Under the Amtrak Reform and Accountability Act of 1997, Pub. L. No. 105-
134, 111 Stat. 2570 (1997) (“Amtrak Act” or “Act”), Amtrak is a rail carrier
“operated and managed as a for-profit corporation.” 49 U.S.C. § 24301(a)(1), (2)
(2000). It is under the direction of a “Reform Board,” which “consist[s] of 7
voting members appointed by the President, by and with the advice and consent of
the Senate, for a term of 5 years.” Id. § 24302(a). Under the Act, it “is not a
department, agency, or instrumentality of the United States Government,” id.

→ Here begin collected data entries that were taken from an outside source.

Lemma valid_outside_window_no_mutation_witness :
  let w := Sample.world (Sample.t0 + 30 * Sample.day) (Sample.t0 + 1000) [] in
  fst (validateSessionToken Sample.token w)
  = Ok (mkValidation
          (Some (mkSession (Codec.sessionIdOf Sample.token) (auth_id Sample.alice)
                           (Sample.t0 + 30 * Sample.day)))
          (Some (public Sample.alice))) /\
  sessions (snd (validateSessionToken Sample.token w)) = sessions w.
Proof.
  intros w.
  destruct (valid_outside_window_no_mutation w Sample.token (public Sample.alice)
              (mkSession (Codec.sessionIdOf Sample.token) (auth_id Sample.alice)
                         (Sample.t0 + 30 * Sample.day)))
    as (Hr & _ & Hs & _).
  - vm_compute. reflexivity.
  - vm_compute. reflexivity.
  - split; [exact Hr | exact Hs].
Defined.

(** A session that expired a day ago, the store answering the lookup and
    failing the delete: the record is found, [now >= expiresAt] holds, the
    one delete is issued, and the validation returns the store's error, not
    Anonymous. *)
Lemma expired_with_failed_delete_is_not_anonymous :
  let w := Sample.world Sample.t0 (Sample.t0 + Sample.day) [false; true] in
  let s := mkSession (Codec.sessionIdOf Sample.token) (auth_id Sample.alice) Sample.t0 in
  record_found w Sample.token (public Sample.alice) s /\
  now w >= expiresAt s /\
  issued (snd (validateSessionToken Sample.token w))
  = [OpGet (Codec.sessionIdOf Sample.token); OpDelete (Codec.sessionIdOf Sample.token)] /\
  fst (validateSessionToken Sample.token w) = Err StoreUnavailable /\
  ~ expired_always_anonymous.
Proof.
  intros w s.
  assert (record_found w Sample.token (public Sample.alice) s) as Hf
    by (vm_compute; reflexivity).
  assert (now w >= expiresAt s) as Hnow by (vm_compute; discriminate).
  assert (fst (validateSessionToken Sample.token w) = Err StoreUnavailable) as He
    by (vm_compute; reflexivity).
  split; [exact Hf |]. split; [exact Hnow |].
  split; [vm_compute; reflexivity |]. split; [exact He |].
  intros Hall. specialize (Hall _ _ _ _ Hf Hnow). rewrite He in Hall. discriminate Hall.
Qed.

(** C3, as the code has it.  A token whose record is found with [now >=
    expiresAt] issues, after the lookup, exactly one delete of that record
    and no renewal: the expiry test comes first, so the renewal test
    (which such a record would also pass) is never reached.  The store
    answering the delete, the result is Anonymous (null session, null
    user) and the record is gone. *)
Theorem expired_token_deleted_and_anonymous w token u s :
  record_found w token u s ->
  now w >= expiresAt s ->
  issued (snd (validateSessionToken token w))
  = issued w ++ [OpGet (Codec.sessionIdOf token); OpDelete (Codec.sessionIdOf token)] /\
  (down_at 1 w = false ->
   fst (validateSessionToken token w) = Ok (mkValidation None None) /\
   sessions (snd (validateSessionToken token w))
   = delete (Codec.sessionIdOf token) (sessions w)).
Proof.
  intros Hf Hnow.
  rewrite (validate_found _ _ _ _ Hf). cbv zeta.
  rewrite (geb_true _ _ Hnow), deleteSession_eq, down_at_dispatch.
  destruct (down_at 1 w); simpl.
  - split; [now rewrite <- app_assoc | discriminate].
  - split; [now rewrite <- app_assoc | now intros _].
Qed.

Lemma expired_token_deleted_and_anonymous_witness :
  let w := Sample.world Sample.t0 (Sample.t0 + 31 * Sample.day) [] in
  fst (validateSessionToken Sample.token w) = Ok Anonymous /\
  sessions (snd (validateSessionToken Sample.token w)) !! Codec.sessionIdOf Sample.token = None.
Proof.
  intros w.
  destruct (expired_token_deleted_and_anonymous w Sample.token (public Sample.alice)
              (mkSession (Codec.sessionIdOf Sample.token) (auth_id Sample.alice) Sample.t0))
    as (_ & H).
  - vm_compute. reflexivity.
  - vm_compute. discriminate.
  - destruct H as (Hr & Hs); [reflexivity |].
    split; [exact Hr |]. rewrite Hs. apply lookup_delete_eq.
Defined.

(** A session five days from expiry, the store answering the lookup and
    failing the renewal: the record is found inside the renewal window, the
    one renewal is issued with the target [now + SESSION_LIFETIME], the
    validation returns the store's error, not the identity, and the record
    keeps its old expiry. *)
Lemma renewing_with_failed_write_is_not_valid :
  let w := Sample.world (Sample.t0 + 5 * Sample.day) Sample.t0 [false; true] in
  let s := mkSession (Codec.sessionIdOf Sample.token) (auth_id Sample.alice)
                     (Sample.t0 + 5 * Sample.day) in
  record_found w Sample.token (public Sample.alice) s /\
  expiresAt s - RENEWAL_WINDOW <= now w < expiresAt s /\
  issued (snd (validateSessionToken Sample.token w))
  = [OpGet (Codec.sessionIdOf Sample.token);
     OpUpdateExpiry (Codec.sessionIdOf Sample.token) (Sample.t0 + 30 * Sample.day)] /\
  fst (validateSessionToken Sample.token w) = Err StoreUnavailable /\
  sessions (snd (validateSessionToken Sample.token w)) !! Codec.sessionIdOf Sample.token
  = Some s /\
  ~ renewing_always_valid.
Proof.
  intros w s.
  assert (record_found w Sample.token (public Sample.alice) s) as Hf
    by (vm_compute; reflexivity).
  assert (expiresAt s - RENEWAL_WINDOW <= now w < expiresAt s) as Hwin
    by (vm_compute; split; [discriminate | reflexivity]).
  assert (fst (validateSessionToken Sample.token w) = Err StoreUnavailable) as He
    by (vm_compute; reflexivity).
  split; [exact Hf |]. split; [exact Hwin |].
  split; [vm_compute; reflexivity |]. split; [exact He |].
  split; [vm_compute; reflexivity |].
  intros Hall. specialize (Hall _ _ _ _ Hf Hwin). rewrite He in Hall. discriminate Hall.
Qed.

(** C2, as the code has it.  A token whose record is found with [expiresAt
    - RENEWAL_WINDOW <= now < expiresAt] (RENEWAL_WINDOW = 15 days) issues,
    after the lookup, exactly one renewal, whose target is [now +
    SESSION_LIFETIME] (30 days): it is taken from the clock and the old
    [expiresAt] does not enter it.  The store answering the renewal, the
    result is the session's identity and the record expires at [now +
    SESSION_LIFETIME]. *)
Theorem renewal_window_extends_from_now w token u s :
  record_found w token u s ->
  expiresAt s - RENEWAL_WINDOW <= now w < expiresAt s ->
  RENEWAL_WINDOW = 15 * 86400000 /\
  SESSION_LIFETIME = 30 * 86400000 /\
  issued (snd (validateSessionToken token w))
  = issued w ++ [OpGet (Codec.sessionIdOf token);
                 OpUpdateExpiry (Codec.sessionIdOf token) (now w + SESSION_LIFETIME)] /\
  (down_at 1 w = false ->
   fst (validateSessionToken token w) = Ok (mkValidation (Some s) (Some u)) /\
   sessions (snd (validateSessionToken token w))
   = <[Codec.sessionIdOf token :=
         mkSession (session_id s) (userId s) (now w + SESSION_LIFETIME)]> (sessions w)).
Proof.
  intros Hf [Hlo Hhi]. unfold RENEWAL_WINDOW in Hlo.
  do 2 (split; [reflexivity |]).
  rewrite (validate_found _ _ _ _ Hf). cbv zeta.
  rewrite (geb_false _ _ Hhi), (geb_true (now w) (expiresAt s - ms_15d)) by lia.
  rewrite extendSession_eq, down_at_dispatch. cbv zeta.
  change (now (dispatch _ w)) with (now w).
  destruct (down_at 1 w); simpl.
  - split; [now rewrite <- app_assoc | discriminate].
  - split; [now rewrite <- app_assoc |]. intros _. split; [reflexivity |].
    apply record_found_iff in Hf as (_ & Hs & _).
    apply map_eq. intros k.
    destruct (decide (Codec.sessionIdOf token = k)) as [<-|Hne].
    + now rewrite lookup_alter_eq, lookup_insert_eq, Hs.
    + now rewrite lookup_alter_ne, lookup_insert_ne.
Qed.

Lemma renewal_window_extends_from_now_witness :
  let w := Sample.world (Sample.t0 + 30 * Sample.day) (Sample.t0 + 20 * Sample.day) [] in
  fst (validateSessionToken Sample.token w)
  = Ok (mkValidation
          (Some (mkSession (Codec.sessionIdOf Sample.token) (auth_id Sample.alice)
                           (Sample.t0 + 30 * Sample.day)))
          (Some (public Sample.alice))) /\
  expiresAt <$> (sessions (snd (validateSessionToken Sample.token w))
                 !! Codec.sessionIdOf Sample.token)
  = Some (Sample.t0 + 50 * Sample.day).
Proof.
  intros w.
  destruct (renewal_window_extends_from_now w Sample.token (public Sample.alice)
              (mkSession (Codec.sessionIdOf Sample.token) (auth_id Sample.alice)
                         (Sample.t0 + 30 * Sample.day)))
    as (_ & _ & _ & H).
  - vm_compute. reflexivity.
  - vm_compute. split; [discriminate | reflexivity].
  - destruct H as (Hr & Hs); [reflexivity |].
    split; [exact Hr |]. rewrite Hs, lookup_insert_eq. reflexivity.
Defined.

§ 24301(a)(3), and “to the extent consistent with [the Act], the District of Colum-
bia Business Corporation Act (D.C. Code §§ 29-301 et seq.) appl[ies],” id.
§ 24301(e).
The Act does not provide that a member of the Reform Board may hold over
after his five-year term expires. We believe, therefore, that when a member’s term
expires, he may no longer sit on the Reform Board:
By the common law, as well as by the statutes of the United
States, and the laws of most of the States, when the term of office to
which one is elected or appointed expires, his power to perform its
duties ceases. This is the general rule.
The term of office of a district attorney of the United States is
fixed by statute at four years. When this four years comes round, his
right or power to perform the duties of the office is at an end, as
completely as if he had never held the office.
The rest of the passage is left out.